— WHAT YOU NEED TO DO —
Which lines run from the line with "list (nest A))." through the line with "methods return the" in the entries below? Print them exactly, both ends included, and nothing more.

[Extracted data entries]
-- Opening Marker --
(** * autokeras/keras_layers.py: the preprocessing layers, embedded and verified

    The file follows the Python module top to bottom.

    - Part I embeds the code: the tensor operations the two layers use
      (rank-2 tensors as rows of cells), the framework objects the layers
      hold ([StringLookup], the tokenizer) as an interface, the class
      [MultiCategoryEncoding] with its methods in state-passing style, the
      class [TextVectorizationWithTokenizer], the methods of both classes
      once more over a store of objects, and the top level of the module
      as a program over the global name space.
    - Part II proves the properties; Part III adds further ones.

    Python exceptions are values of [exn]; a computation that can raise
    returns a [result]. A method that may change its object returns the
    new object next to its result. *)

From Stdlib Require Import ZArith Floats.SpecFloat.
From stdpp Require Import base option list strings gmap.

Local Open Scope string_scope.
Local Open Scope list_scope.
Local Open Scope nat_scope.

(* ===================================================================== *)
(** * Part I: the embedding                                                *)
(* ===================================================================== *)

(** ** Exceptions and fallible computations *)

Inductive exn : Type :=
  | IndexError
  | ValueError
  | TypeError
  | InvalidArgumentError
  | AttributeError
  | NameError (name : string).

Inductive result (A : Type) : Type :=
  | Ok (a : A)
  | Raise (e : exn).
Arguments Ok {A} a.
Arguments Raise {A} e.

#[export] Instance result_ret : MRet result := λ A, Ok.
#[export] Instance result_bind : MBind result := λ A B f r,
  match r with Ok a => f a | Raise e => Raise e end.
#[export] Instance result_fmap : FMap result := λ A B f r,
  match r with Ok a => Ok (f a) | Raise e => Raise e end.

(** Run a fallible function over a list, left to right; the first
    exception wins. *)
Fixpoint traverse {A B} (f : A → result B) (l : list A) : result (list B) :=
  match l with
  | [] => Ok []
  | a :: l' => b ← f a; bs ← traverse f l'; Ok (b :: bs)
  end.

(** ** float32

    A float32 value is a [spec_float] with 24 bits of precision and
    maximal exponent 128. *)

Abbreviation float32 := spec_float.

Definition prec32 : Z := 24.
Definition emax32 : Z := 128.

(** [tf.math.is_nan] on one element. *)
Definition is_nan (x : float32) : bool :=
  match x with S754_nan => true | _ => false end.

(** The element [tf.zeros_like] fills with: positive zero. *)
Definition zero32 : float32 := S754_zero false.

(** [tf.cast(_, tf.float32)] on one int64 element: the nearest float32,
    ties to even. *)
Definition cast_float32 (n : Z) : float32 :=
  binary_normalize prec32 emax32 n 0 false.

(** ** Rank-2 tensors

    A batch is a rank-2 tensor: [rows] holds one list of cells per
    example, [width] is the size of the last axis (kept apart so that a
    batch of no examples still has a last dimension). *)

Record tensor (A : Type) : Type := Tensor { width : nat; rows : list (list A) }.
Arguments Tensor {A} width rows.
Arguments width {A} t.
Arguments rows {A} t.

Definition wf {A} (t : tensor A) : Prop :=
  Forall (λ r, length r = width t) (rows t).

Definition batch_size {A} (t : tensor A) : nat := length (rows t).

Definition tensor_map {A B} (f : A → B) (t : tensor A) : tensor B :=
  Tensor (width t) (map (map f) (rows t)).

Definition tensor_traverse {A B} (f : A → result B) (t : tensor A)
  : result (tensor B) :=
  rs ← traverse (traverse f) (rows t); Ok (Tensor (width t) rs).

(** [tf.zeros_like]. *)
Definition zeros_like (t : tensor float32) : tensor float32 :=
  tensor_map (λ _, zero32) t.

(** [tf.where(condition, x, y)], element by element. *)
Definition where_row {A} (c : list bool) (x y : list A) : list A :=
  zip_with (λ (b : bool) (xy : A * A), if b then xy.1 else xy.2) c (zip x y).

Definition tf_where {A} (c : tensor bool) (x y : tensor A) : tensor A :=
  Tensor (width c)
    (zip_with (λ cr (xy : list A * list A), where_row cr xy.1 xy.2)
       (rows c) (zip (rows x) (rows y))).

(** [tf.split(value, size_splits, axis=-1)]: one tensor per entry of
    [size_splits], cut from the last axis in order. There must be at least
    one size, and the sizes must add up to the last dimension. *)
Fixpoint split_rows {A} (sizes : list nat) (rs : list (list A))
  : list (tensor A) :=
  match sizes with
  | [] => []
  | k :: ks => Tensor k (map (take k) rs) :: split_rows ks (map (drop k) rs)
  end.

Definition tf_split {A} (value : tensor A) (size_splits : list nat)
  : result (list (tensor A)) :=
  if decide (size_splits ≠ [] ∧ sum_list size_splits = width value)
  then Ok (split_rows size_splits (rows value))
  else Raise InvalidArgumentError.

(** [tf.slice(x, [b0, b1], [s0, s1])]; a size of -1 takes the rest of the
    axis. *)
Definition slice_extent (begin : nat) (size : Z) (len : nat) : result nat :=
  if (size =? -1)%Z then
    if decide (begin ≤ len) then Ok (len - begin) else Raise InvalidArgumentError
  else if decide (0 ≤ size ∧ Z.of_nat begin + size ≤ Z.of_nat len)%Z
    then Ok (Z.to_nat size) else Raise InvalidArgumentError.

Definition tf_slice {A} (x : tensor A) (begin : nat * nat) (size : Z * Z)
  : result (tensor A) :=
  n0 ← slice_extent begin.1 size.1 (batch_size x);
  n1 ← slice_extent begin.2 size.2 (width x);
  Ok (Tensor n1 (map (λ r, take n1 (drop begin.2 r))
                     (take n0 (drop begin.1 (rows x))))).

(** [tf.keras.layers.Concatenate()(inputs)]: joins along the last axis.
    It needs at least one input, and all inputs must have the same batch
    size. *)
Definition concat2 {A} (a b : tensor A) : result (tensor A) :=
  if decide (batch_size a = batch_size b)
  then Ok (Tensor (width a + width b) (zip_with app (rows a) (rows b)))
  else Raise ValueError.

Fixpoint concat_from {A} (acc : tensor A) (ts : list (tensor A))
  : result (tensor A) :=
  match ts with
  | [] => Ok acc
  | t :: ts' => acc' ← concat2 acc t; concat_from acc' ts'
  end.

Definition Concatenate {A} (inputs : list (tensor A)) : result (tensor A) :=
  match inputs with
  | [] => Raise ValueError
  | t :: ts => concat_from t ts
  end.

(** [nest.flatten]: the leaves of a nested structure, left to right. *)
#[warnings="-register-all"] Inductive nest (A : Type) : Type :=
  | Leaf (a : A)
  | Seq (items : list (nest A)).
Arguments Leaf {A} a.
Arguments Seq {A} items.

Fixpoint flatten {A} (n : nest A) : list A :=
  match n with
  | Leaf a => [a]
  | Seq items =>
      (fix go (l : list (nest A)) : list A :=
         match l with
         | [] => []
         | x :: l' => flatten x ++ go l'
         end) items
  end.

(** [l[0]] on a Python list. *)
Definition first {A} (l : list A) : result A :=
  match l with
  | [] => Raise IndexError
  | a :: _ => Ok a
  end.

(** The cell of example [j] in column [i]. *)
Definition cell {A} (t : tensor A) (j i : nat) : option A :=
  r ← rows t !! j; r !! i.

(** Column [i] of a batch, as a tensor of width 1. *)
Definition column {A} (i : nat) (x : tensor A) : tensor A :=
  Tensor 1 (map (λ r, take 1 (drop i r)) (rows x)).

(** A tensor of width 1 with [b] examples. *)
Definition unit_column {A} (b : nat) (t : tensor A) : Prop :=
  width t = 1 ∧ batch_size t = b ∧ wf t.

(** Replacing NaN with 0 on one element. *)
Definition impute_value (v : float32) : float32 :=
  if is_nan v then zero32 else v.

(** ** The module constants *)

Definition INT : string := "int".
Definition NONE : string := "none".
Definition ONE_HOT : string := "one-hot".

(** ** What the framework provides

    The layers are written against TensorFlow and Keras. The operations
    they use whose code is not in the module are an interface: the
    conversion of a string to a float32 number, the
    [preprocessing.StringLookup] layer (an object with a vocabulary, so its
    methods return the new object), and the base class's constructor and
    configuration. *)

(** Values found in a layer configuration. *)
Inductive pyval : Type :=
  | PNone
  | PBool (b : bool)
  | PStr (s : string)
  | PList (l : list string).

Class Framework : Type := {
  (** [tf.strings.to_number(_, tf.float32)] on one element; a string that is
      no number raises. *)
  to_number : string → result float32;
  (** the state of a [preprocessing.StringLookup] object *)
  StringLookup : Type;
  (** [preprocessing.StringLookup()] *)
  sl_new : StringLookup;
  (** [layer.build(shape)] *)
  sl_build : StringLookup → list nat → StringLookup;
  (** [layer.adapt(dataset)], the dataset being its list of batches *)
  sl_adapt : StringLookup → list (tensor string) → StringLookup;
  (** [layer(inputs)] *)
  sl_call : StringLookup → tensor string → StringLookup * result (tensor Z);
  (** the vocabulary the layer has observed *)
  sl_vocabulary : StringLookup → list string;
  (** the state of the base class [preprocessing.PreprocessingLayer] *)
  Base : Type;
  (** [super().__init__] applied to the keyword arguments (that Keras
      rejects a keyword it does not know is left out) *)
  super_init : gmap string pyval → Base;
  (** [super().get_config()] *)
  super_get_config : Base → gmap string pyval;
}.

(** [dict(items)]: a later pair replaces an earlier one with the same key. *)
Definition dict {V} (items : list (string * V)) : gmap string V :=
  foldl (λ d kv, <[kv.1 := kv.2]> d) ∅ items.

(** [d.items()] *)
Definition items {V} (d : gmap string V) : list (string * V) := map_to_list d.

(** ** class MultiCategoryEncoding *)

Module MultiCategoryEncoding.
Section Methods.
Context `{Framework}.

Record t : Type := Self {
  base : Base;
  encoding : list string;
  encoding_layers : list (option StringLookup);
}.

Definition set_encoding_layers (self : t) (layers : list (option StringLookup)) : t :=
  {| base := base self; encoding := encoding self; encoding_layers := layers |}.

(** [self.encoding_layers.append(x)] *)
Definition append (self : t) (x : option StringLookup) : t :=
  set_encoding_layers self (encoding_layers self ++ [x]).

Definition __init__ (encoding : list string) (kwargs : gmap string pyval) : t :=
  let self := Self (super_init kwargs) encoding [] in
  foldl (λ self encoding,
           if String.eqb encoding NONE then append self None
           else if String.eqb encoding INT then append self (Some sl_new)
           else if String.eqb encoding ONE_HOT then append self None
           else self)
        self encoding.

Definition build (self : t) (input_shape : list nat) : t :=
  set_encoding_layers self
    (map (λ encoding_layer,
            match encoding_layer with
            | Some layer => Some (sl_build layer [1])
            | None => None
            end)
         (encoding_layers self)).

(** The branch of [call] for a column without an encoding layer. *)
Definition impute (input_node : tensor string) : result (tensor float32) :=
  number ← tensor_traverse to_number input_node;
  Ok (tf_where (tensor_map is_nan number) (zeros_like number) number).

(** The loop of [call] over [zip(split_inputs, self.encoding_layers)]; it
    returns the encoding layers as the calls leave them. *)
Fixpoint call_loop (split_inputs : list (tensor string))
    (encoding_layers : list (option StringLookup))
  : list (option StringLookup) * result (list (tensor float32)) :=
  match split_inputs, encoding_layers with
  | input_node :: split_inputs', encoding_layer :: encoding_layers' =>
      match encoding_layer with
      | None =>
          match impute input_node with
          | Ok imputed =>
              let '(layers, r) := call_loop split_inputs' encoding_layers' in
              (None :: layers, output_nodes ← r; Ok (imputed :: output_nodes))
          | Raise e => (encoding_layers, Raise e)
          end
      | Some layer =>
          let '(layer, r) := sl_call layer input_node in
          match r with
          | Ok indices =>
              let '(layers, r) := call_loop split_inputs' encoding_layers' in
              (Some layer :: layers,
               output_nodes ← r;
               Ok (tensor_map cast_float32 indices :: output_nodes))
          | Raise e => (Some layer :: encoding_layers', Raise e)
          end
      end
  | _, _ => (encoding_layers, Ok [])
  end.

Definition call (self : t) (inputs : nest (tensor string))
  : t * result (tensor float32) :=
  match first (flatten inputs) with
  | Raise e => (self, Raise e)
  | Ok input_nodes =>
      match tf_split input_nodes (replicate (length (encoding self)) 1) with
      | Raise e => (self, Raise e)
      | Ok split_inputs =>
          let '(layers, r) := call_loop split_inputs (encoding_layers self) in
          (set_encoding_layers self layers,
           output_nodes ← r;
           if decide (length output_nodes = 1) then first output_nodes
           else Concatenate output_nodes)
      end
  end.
-- Closing Marker --
— RESPONSE BOX —
  | Seq (items : list (nest A)).
Arguments Leaf {A} a.
Arguments Seq {A} items.

Fixpoint flatten {A} (n : nest A) : list A :=
  match n with
  | Leaf a => [a]
  | Seq items =>
      (fix go (l : list (nest A)) : list A :=
         match l with
         | [] => []
         | x :: l' => flatten x ++ go l'
         end) items
  end.

(** [l[0]] on a Python list. *)
Definition first {A} (l : list A) : result A :=
  match l with
  | [] => Raise IndexError
  | a :: _ => Ok a
  end.

(** The cell of example [j] in column [i]. *)
Definition cell {A} (t : tensor A) (j i : nat) : option A :=
  r ← rows t !! j; r !! i.

(** Column [i] of a batch, as a tensor of width 1. *)
Definition column {A} (i : nat) (x : tensor A) : tensor A :=
  Tensor 1 (map (λ r, take 1 (drop i r)) (rows x)).

(** A tensor of width 1 with [b] examples. *)
Definition unit_column {A} (b : nat) (t : tensor A) : Prop :=
  width t = 1 ∧ batch_size t = b ∧ wf t.

(** Replacing NaN with 0 on one element. *)
Definition impute_value (v : float32) : float32 :=
  if is_nan v then zero32 else v.

(** ** The module constants *)

Definition INT : string := "int".
Definition NONE : string := "none".
Definition ONE_HOT : string := "one-hot".

(** ** What the framework provides

    The layers are written against TensorFlow and Keras. The operations
    they use whose code is not in the module are an interface: the
    conversion of a string to a float32 number, the
    [preprocessing.StringLookup] layer (an object with a vocabulary, so its
    methods return the new object), and the base class's constructor and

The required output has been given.